I refer, of course, to the Minnesota Orchestra’s Composer Institute, a week-long battery of rehearsals, seminars, and meetings that culminates in a performance (an astoundingly well-attended performance, by the way—I didn’t see a single empty floor seat in Orchestra Hall) of six to ten new pieces. As you’d expect, the performances were supremely polished and sensitive, and the pieces were orchestrated to a level that blew me away. The seven composers whose works I heard had distinct but equally advanced chops; last night’s concert packed more unexpected and marvelous textures than a crate of krautrock.
But something, I have to say, was missing. You see, I had a new lens through which to see the proceedings: Having just finished a symphonic piece of my own, I’m aware that the composer you see when a hundred-person orchestra plays his or her music is not necessarily the composer you see when a soloist or small chamber ensemble takes the stage.
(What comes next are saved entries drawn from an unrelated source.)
(* ===== verification/Truth.v ===== *)
(** * Three-valued truth ([crates/dol-core/src/semantics/mod.rs], [Truth]) *)
From stdpp Require Import base list.
From S2P Require Import Prelude.

Inductive Truth := TTrue | TFalse | TUnknown.

#[export] Instance Truth_eq_dec : EqDecision Truth.
Proof. solve_decision. Defined.

Module Truth.
Definition retains_row (t : Truth) : bool := match t with TTrue => true | _ => false end.

Definition and (a b : Truth) : Truth :=
  match a, b with
  | TFalse, _ | _, TFalse => TFalse
  | TTrue, TTrue => TTrue
  | _, _ => TUnknown
  end.

Definition or (a b : Truth) : Truth :=
  match a, b with
  | TTrue, _ | _, TTrue => TTrue
  | TFalse, TFalse => TFalse
  | _, _ => TUnknown
  end.

Definition negate (a : Truth) : Truth :=
  match a with TTrue => TFalse | TFalse => TTrue | TUnknown => TUnknown end.

(** [#[derive(PartialOrd, Ord)]]: declaration order. *)
Definition rank (t : Truth) : nat := match t with TTrue => 0 | TFalse => 1 | TUnknown => 2 end.
Definition cmp (a b : Truth) : comparison := Nat.compare (rank a) (rank b).
Definition eqb (a b : Truth) : bool := bool_decide (a = b).

(** ** Kleene's strong logic *)

(** The information order: [TUnknown] is below both definite values. *)
Definition refines (a b : Truth) : Prop := a = TUnknown \/ a = b.

Lemma and_comm a b : and a b = and b a.
Proof. by destruct a, b. Qed.
Lemma and_assoc a b c : and a (and b c) = and (and a b) c.
Proof. by destruct a, b, c. Qed.
Lemma or_de_morgan a b : negate (and a b) = or (negate a) (negate b).
Proof. by destruct a, b. Qed.
Lemma negate_involutive a : negate (negate a) = a.
Proof. by destruct a. Qed.

Lemma and_monotone a a' b b' : refines a a' -> refines b b' -> refines (and a b) (and a' b').
Proof. intros [->| ->] [->| ->]; unfold refines; destruct a', b'; auto. Qed.
Lemma or_monotone a a' b b' : refines a a' -> refines b b' -> refines (or a b) (or a' b').
Proof. intros [->| ->] [->| ->]; unfold refines; destruct a', b'; auto. Qed.
Lemma negate_monotone a a' : refines a a' -> refines (negate a) (negate a').
Proof. intros [->| ->]; [by left|by right]. Qed.

(** A row kept by a conjunction is kept by both filters: adjacent filters are
    one conjunction. *)
Lemma retains_and a b : retains_row (and a b) = retains_row a && retains_row b.
Proof. by destruct a, b. Qed.

Lemma eqb_eq a b : eqb a b = true <-> a = b.
Proof. unfold eqb. apply bool_decide_eq_true. Qed.
End Truth.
Because the orchestra is such a peculiar aggregation of instrumentalists with a deep but quite narrow specialization in terms of playing techniques and notational tolerance, it’s possible that the pieces I heard last night, while without exception very good, were not at all representative of their respective composer’s creative personality. That’s kind of a frustrating situation for a listener (like myself) who wants to know what’s really important to Angel Lam, Carl Schimmel, Spencer Topel, Kathryn Salfelder, Fernando Buide, Geoff Knorr, and Roger Zare.
What’s the solution? Ideally, maybe, a series like the one Julian Anderson and the Philharmonia run at the Southbank Centre: Free, shortish, early evening programs that showcase an individual composer, usually including a piece for orchestra or chamber orchestra and a few smaller works. But the Minnesota Orchestra is already sticking its neck out in such an admirable and valiant fashion that it seems unfair to ask them for more. Besides, when you hear Osmo Vänskä run the whole group through one great sounding piece, all you want is to hear them run through a few more. Congratulations to the Minnesota Orchestra and the participants and organizers of the 2009 Composer Institute.